2019.2.15 松原・若井・金の卵S カルテット

松原慎之介(as)若井優也(p)富樫諒(b)高橋直希(ds)
松原がまだ中学から高校のころ、楽器を携えながらライブのかぶりつき席にいるのを何度か目撃したことがある。その少年が数年の時を経て、あの時演奏していたミュージシャンと場所も同じLBで共演できることに本人が感慨を持つことは、晴れ晴れしい話だ。かつて、LBは飛び入りに寛容な時もあったが、近年はそれに違和感を持つお客さんに配慮して、ほぼ禁じられている。松原もそのルールの壁に泣いたこともあったと思うが、今や壁の内側に陣取るまでになっている。最初に演奏曲から紹介しよう。「Everything I love」、「East of the Sun」、「You taught my heart to sing」、「High-Ace」(オリジナル)、「Giant Steps」、「Peri’s Scope」、「Turn out the stars」、「Rhythm-a-nig」、「Star dust」などスタンダード、準スタンダードを中心に並んだ。
松原が日頃どんな活動をしているのか知らないので、今日に限って言うと松原の音には彼の匂いのようなものがあり、音回しもスムーズで質感も伴っていると感じた。まずは、そうしたことを認めておこう。その上で良し悪しは別として、聴きながらバラードのところで考えさせられた。彼は燻し銀のようにプレイしており、聴かせどころのツボを知った演奏をしていた。人によって“なかなかのものだ”或いは“今こういう演奏するの?”というように印象は分かれるかも知れない。筆者はその両方を行き来していた。これをどう理解したらいいのだろうか。松原はいま多様なことを貪欲に吸収している過程にあるのだろう。多様性に対応できればできるほど、演奏の仕方次第で殆ど解決できてしまうということかも知れない。こういう状態は、演奏家が頭角を現す時に否応なく出て来ることで、特に珍しいことではないと思いながら、LB文化史に残る偉人の慧眼「技術にようやくやりたいことが追いついて来た」という演奏家への査定を思い起していた。彼がこれからどの様な未来に向かって行くのかは計り兼ねるが、回り道が最も近道であるという条理の一歩を、見栄えのするキャノンボールな体型で踏み出したのだと思う。

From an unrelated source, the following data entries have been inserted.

(** * BufferDecorationRenderer: decoration overlay synchronisation

    A shallow embedding of [src/browser/Decorations/BufferDecorationRenderer.ts]
    and of the collaborators it talks to (the DOM nodes it creates, the
    decoration objects it receives from the decoration service, the host's
    animation-frame queue).

    Conventions.
    - JavaScript objects with identity (decorations, DOM elements) live in
      stores ([gmap nat _]) and are referred to by their address, so that the
      aliasing between [decoration.element], the renderer's map and the
      container's children is the one of the source.
    - JavaScript numbers are modelled by [Z]: cell counts, line numbers and
      the cell size in pixels are integers here.  The only falsy number is
      then [0] (there is no NaN).
    - A CSS length written as a template string [`${n}px`] is [Px n]; the
      empty string is [Unset].
    - Closures handed to event emitters are defunctionalised: one constructor
      per arrow function of the source. *)

From stdpp Require Import gmap list strings.
From Stdlib Require Import ZArith Lia.

Local Open Scope Z_scope.

(** ** Data model *)

Inductive Anchor := AnchorLeft | AnchorRight.

(** [IDecorationOptions]: every field is optional. *)
Record DecorationOptions := {
  opt_width : option Z;
  opt_height : option Z;
  opt_x : option Z;
  opt_anchor : option Anchor
}.

Inductive CssLength := Unset | Px (n : Z).

Inductive Display := DisplayUnset | DisplayNone | DisplayBlock.

(** The part of [HTMLElement] the renderer writes. *)
Record Element := {
  classList : list string;
  style_width : CssLength;
  style_height : CssLength;
  style_top : CssLength;
  style_lineHeight : CssLength;
  style_left : CssLength;
  style_right : CssLength;
  style_display : Display
}.

(** The two arrow functions that [_renderDecoration] registers. *)
Inductive DecorationListener :=
  | CallRemoveDecoration (d : nat).   (* () => this._removeDecoration(decoration) *)

Inductive MarkerListener :=
  | CallDecorationDispose (d : nat).  (* () => decoration.dispose() *)

Record Marker := {
  line : Z;
  marker_isDisposed : bool;
  marker_onDispose : list MarkerListener
}.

共演者について少々触れよう。松原と共演することも結構あるらしい若井は久しぶりの登場になる。今回はボーカルのバッキングをしているようなところが最も楽しめた。そして、ここのピアノから引き出される知性的な瑞々しさには、何度もハッとさせられてしまった。富樫(b)と高橋(ds)は、エネルギーを発散したくてウズウズしている様子が見て取れ、ある部分において、この金の卵二人が一番目立っていたのではないか。
 若手のライブ企画は最近のトレンドになっているとは云え、この日は年齢的に極限の若者が起用されていて、何となく救われたような気分になった。ふと、BST(ブラッド・スエット&ティーヤーズ)に“微笑みの研究”という曲があったのを想い出していた。数年後には彼ら(松原・若井を除く)が微笑むか否かの研究結果が露わになることだろう。それを楽しみに待っているとしようか。